INSTRUCTIONS TO FOLLOW >>
Locate, in the data below, the line that contains "(length don < 3)%nat" and the line that contains "- unfold inet_pton4."; reproduce exactly those two lines and every line between them, nothing more.

Stored items
○ ○ ○ ○ ○ ○ ○

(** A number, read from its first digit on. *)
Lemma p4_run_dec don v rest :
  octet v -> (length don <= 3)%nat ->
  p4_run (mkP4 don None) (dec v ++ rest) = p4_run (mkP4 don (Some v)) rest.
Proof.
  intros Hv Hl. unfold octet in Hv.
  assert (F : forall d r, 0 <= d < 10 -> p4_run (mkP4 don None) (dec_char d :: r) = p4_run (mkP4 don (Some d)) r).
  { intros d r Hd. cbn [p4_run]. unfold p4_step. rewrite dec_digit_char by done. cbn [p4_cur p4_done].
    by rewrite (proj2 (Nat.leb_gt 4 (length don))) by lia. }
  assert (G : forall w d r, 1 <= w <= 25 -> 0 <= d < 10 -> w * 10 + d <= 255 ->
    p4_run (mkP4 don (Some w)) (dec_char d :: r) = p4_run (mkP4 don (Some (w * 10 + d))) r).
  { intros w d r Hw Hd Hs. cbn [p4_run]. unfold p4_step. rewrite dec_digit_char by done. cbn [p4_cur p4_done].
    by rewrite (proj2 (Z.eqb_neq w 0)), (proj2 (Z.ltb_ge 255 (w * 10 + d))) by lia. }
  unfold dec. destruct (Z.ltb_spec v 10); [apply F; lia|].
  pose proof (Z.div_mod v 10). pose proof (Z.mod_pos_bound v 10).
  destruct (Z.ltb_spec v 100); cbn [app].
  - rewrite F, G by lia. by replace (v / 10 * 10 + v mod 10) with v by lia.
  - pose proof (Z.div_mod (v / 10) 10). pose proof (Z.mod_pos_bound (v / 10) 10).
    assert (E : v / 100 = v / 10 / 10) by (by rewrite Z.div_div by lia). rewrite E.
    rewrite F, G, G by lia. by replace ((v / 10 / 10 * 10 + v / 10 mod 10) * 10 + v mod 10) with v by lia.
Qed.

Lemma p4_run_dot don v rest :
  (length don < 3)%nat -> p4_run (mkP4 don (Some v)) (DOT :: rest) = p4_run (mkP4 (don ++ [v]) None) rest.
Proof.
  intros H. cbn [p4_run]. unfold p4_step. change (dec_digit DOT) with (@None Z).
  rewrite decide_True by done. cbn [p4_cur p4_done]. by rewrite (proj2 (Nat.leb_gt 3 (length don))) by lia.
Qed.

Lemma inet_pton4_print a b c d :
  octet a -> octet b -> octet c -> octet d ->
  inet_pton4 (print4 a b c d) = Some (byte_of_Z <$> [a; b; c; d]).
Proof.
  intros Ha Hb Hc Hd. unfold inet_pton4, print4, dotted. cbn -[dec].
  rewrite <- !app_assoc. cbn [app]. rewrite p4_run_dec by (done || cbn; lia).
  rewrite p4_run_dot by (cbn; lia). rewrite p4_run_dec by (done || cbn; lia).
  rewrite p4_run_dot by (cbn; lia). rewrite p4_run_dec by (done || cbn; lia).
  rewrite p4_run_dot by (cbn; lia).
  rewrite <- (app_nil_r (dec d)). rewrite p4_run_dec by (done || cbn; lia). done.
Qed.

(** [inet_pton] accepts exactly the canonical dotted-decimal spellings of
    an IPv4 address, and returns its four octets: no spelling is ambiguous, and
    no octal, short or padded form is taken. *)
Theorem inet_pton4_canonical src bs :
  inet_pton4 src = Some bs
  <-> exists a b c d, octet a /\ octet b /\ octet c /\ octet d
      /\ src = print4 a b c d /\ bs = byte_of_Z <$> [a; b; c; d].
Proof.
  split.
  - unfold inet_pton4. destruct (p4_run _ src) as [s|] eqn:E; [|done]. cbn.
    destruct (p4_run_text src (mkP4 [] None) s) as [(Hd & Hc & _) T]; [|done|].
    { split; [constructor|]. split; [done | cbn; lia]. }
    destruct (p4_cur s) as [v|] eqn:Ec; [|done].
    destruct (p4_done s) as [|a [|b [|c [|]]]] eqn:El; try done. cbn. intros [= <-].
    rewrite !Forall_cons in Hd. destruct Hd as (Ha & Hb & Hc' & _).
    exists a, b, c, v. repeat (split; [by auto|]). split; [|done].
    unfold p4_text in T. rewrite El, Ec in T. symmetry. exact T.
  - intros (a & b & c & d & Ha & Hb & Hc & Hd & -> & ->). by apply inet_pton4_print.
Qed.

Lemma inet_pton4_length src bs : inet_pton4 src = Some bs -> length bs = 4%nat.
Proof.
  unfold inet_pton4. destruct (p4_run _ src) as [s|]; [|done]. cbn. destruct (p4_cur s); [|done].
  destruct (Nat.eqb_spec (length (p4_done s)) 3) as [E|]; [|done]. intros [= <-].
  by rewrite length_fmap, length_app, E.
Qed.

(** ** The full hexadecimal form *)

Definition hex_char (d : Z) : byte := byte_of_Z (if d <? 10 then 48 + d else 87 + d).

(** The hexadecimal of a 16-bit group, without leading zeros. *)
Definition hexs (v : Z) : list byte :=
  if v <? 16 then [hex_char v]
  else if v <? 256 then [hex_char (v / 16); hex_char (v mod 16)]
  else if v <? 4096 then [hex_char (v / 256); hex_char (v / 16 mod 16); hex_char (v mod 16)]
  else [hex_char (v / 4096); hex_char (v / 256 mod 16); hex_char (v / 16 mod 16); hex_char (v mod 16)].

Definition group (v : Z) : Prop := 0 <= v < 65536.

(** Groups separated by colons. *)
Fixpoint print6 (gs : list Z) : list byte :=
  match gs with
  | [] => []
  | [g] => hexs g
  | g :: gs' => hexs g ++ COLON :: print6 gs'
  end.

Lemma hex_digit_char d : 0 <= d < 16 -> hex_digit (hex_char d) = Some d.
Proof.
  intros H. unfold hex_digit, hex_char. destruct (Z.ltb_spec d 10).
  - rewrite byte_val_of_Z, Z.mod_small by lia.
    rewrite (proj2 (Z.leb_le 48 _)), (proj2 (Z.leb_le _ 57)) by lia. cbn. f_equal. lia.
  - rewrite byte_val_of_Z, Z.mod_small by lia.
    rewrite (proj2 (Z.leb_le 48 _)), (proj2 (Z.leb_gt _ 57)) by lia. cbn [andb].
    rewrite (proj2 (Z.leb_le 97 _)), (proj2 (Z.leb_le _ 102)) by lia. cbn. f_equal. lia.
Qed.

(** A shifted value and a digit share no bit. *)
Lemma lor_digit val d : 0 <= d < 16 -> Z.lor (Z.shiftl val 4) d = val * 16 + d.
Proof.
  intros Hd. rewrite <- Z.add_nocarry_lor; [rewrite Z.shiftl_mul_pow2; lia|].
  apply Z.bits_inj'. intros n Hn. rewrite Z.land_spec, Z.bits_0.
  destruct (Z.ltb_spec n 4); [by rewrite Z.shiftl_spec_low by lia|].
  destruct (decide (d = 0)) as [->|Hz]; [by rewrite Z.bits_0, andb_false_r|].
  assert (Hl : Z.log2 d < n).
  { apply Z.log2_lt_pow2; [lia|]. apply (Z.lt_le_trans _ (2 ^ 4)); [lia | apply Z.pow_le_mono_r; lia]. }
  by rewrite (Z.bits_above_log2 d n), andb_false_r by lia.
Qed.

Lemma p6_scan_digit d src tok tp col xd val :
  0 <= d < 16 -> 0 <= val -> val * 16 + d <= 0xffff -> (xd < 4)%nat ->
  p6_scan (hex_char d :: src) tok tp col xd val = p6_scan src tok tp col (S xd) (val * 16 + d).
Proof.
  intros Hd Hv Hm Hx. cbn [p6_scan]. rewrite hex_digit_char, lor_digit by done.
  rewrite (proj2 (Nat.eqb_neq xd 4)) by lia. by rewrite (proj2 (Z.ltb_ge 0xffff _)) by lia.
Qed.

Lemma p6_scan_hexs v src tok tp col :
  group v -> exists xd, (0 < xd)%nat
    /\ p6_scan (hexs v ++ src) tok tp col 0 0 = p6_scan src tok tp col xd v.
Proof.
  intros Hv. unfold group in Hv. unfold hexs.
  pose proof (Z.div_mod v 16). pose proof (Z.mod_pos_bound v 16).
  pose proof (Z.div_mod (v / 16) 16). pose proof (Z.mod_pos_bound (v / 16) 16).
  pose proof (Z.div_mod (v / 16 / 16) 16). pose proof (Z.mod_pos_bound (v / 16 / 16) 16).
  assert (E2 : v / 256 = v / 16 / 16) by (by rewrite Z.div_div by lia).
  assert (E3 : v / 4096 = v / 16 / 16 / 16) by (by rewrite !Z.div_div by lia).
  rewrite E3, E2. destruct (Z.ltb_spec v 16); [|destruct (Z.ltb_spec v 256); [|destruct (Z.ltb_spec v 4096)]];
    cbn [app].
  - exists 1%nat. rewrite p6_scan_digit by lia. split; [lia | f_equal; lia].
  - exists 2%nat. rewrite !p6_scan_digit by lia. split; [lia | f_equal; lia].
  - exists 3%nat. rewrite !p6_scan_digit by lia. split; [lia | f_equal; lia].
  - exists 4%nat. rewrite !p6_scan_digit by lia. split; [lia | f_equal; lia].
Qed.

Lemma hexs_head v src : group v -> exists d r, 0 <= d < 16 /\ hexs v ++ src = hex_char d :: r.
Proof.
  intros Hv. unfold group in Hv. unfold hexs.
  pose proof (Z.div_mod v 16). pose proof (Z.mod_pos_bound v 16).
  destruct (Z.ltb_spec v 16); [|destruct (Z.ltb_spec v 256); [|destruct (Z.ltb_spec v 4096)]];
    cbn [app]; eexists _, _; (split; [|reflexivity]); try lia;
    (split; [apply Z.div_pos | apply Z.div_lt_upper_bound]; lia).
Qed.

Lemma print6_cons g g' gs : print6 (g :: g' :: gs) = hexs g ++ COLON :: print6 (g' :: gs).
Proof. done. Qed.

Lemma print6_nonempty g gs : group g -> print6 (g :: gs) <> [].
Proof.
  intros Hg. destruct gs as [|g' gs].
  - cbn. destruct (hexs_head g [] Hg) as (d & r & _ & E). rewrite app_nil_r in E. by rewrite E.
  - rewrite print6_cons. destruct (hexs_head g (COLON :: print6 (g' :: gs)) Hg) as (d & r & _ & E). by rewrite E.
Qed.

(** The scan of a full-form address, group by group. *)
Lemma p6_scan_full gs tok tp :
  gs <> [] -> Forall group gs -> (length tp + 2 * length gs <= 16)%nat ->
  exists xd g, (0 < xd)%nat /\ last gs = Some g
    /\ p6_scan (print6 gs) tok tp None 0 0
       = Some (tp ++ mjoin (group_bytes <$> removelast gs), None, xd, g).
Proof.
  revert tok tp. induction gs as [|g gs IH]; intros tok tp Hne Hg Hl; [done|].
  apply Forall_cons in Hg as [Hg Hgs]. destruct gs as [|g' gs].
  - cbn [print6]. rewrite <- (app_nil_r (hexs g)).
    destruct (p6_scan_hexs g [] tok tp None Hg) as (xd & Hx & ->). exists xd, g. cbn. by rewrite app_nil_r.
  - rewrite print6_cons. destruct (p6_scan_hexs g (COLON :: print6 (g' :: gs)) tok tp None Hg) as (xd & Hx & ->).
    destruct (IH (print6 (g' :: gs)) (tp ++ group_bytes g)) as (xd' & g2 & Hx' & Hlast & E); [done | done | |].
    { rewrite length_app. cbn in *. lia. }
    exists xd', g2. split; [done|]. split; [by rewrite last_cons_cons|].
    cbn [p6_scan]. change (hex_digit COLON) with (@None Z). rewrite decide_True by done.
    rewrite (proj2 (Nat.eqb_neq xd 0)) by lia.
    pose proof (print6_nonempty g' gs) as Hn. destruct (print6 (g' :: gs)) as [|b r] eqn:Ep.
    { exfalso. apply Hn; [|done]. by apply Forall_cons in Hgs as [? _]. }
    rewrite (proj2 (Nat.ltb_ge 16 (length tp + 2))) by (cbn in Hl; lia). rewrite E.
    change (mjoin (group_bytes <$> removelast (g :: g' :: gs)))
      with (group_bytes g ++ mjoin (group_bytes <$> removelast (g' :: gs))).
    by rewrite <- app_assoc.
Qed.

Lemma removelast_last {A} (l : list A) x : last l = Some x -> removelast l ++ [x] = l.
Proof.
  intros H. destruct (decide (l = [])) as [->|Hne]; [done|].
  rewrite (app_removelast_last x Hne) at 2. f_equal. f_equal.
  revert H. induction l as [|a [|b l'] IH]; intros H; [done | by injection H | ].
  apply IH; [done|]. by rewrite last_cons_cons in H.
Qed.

○ ○ ○ ○ ○ ○ ○

RESPONSE FOR THIS EXERCISE >>
  (length don < 3)%nat -> p4_run (mkP4 don (Some v)) (DOT :: rest) = p4_run (mkP4 (don ++ [v]) None) rest.
Proof.
  intros H. cbn [p4_run]. unfold p4_step. change (dec_digit DOT) with (@None Z).
  rewrite decide_True by done. cbn [p4_cur p4_done]. by rewrite (proj2 (Nat.leb_gt 3 (length don))) by lia.
Qed.

Lemma inet_pton4_print a b c d :
  octet a -> octet b -> octet c -> octet d ->
  inet_pton4 (print4 a b c d) = Some (byte_of_Z <$> [a; b; c; d]).
Proof.
  intros Ha Hb Hc Hd. unfold inet_pton4, print4, dotted. cbn -[dec].
  rewrite <- !app_assoc. cbn [app]. rewrite p4_run_dec by (done || cbn; lia).
  rewrite p4_run_dot by (cbn; lia). rewrite p4_run_dec by (done || cbn; lia).
  rewrite p4_run_dot by (cbn; lia). rewrite p4_run_dec by (done || cbn; lia).
  rewrite p4_run_dot by (cbn; lia).
  rewrite <- (app_nil_r (dec d)). rewrite p4_run_dec by (done || cbn; lia). done.
Qed.

(** [inet_pton] accepts exactly the canonical dotted-decimal spellings of
    an IPv4 address, and returns its four octets: no spelling is ambiguous, and
    no octal, short or padded form is taken. *)
Theorem inet_pton4_canonical src bs :
  inet_pton4 src = Some bs
  <-> exists a b c d, octet a /\ octet b /\ octet c /\ octet d
      /\ src = print4 a b c d /\ bs = byte_of_Z <$> [a; b; c; d].
Proof.
  split.
  - unfold inet_pton4. destruct (p4_run _ src) as [s|] eqn:E; [|done]. cbn.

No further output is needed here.